_Task requirements_:
Would you transcribe the line that holds "destruct (KMALLOC.kmalloc_step h", plus every line beneath it through the end of the data, exactly and with nothing added?

(Collected data entries)
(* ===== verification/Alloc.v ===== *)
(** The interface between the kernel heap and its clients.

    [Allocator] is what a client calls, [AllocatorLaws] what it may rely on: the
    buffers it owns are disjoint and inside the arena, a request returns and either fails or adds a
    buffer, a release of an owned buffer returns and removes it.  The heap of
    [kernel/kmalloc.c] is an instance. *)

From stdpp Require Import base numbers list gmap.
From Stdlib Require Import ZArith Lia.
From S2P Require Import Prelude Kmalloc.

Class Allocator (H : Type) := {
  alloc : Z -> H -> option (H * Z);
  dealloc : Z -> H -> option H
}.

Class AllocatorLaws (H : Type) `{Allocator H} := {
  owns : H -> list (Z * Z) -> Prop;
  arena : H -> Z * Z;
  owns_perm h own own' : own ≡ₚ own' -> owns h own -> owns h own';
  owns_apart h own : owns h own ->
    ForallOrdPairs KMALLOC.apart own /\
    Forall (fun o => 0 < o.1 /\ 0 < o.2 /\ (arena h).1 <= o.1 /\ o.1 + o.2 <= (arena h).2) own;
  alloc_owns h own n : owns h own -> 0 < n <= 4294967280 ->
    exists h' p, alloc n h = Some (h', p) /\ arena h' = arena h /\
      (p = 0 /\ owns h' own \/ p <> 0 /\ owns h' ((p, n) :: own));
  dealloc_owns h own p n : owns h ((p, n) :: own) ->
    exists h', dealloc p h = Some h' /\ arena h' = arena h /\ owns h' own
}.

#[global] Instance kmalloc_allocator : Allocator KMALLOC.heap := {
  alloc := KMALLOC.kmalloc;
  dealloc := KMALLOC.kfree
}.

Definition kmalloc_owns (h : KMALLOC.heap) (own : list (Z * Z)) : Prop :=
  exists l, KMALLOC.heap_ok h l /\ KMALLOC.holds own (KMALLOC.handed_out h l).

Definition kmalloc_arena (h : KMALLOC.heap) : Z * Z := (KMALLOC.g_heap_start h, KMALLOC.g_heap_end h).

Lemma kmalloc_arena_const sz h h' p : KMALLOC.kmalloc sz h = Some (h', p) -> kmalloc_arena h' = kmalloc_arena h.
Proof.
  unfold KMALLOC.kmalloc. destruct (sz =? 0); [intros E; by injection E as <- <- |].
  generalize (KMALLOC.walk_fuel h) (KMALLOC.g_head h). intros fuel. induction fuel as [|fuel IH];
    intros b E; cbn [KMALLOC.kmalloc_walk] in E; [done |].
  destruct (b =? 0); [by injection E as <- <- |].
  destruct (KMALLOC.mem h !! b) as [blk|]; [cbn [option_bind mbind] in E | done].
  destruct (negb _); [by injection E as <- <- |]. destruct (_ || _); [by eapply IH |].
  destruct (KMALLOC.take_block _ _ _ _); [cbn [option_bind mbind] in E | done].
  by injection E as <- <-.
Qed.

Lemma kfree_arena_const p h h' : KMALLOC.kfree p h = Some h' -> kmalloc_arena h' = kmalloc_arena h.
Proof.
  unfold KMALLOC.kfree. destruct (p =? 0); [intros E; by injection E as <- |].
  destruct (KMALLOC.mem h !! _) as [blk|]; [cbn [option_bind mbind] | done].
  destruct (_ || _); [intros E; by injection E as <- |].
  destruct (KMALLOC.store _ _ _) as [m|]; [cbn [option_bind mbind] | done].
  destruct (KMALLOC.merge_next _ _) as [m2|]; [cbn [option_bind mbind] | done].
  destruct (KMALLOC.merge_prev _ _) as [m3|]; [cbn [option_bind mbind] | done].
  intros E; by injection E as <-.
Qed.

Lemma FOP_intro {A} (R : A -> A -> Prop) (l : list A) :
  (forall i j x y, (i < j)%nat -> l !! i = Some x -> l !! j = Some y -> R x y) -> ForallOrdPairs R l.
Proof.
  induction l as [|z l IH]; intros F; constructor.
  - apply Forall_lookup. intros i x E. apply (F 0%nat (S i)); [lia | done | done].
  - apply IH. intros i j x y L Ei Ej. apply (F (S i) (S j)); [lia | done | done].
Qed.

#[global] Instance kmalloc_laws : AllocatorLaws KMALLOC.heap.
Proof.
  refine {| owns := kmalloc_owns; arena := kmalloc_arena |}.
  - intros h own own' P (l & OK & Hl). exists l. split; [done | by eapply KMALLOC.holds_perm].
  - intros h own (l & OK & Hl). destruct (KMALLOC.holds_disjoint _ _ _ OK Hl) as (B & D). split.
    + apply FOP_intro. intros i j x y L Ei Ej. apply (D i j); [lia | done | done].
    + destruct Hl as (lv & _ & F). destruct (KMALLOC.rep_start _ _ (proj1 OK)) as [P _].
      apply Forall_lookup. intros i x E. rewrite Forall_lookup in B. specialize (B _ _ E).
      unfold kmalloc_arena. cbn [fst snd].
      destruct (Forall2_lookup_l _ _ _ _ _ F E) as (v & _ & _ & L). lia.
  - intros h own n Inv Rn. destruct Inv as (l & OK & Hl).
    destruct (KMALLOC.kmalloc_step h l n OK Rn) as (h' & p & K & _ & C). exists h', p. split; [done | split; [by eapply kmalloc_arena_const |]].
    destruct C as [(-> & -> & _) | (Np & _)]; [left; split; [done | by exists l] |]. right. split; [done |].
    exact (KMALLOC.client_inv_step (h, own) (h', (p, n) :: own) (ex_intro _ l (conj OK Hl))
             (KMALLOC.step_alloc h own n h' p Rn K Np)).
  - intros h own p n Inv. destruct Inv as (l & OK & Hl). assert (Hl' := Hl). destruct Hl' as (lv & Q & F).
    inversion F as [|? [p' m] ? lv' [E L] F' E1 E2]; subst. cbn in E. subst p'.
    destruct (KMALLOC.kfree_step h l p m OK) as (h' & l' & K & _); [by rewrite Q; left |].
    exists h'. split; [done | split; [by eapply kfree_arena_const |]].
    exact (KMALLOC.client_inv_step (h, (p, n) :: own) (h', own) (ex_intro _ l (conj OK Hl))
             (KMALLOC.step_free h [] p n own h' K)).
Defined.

_Finished exercise_:
    destruct (KMALLOC.kmalloc_step h l n OK Rn) as (h' & p & K & _ & C). exists h', p. split; [done | split; [by eapply kmalloc_arena_const |]].
    destruct C as [(-> & -> & _) | (Np & _)]; [left; split; [done | by exists l] |]. right. split; [done |].
    exact (KMALLOC.client_inv_step (h, own) (h', (p, n) :: own) (ex_intro _ l (conj OK Hl))
             (KMALLOC.step_alloc h own n h' p Rn K Np)).
  - intros h own p n Inv. destruct Inv as (l & OK & Hl). assert (Hl' := Hl). destruct Hl' as (lv & Q & F).
    inversion F as [|? [p' m] ? lv' [E L] F' E1 E2]; subst. cbn in E. subst p'.
    destruct (KMALLOC.kfree_step h l p m OK) as (h' & l' & K & _); [by rewrite Q; left |].
    exists h'. split; [done | split; [by eapply kfree_arena_const |]].
    exact (KMALLOC.client_inv_step (h, (p, n) :: own) (h', own) (ex_intro _ l (conj OK Hl))
             (KMALLOC.step_free h [] p n own h' K)).
Defined.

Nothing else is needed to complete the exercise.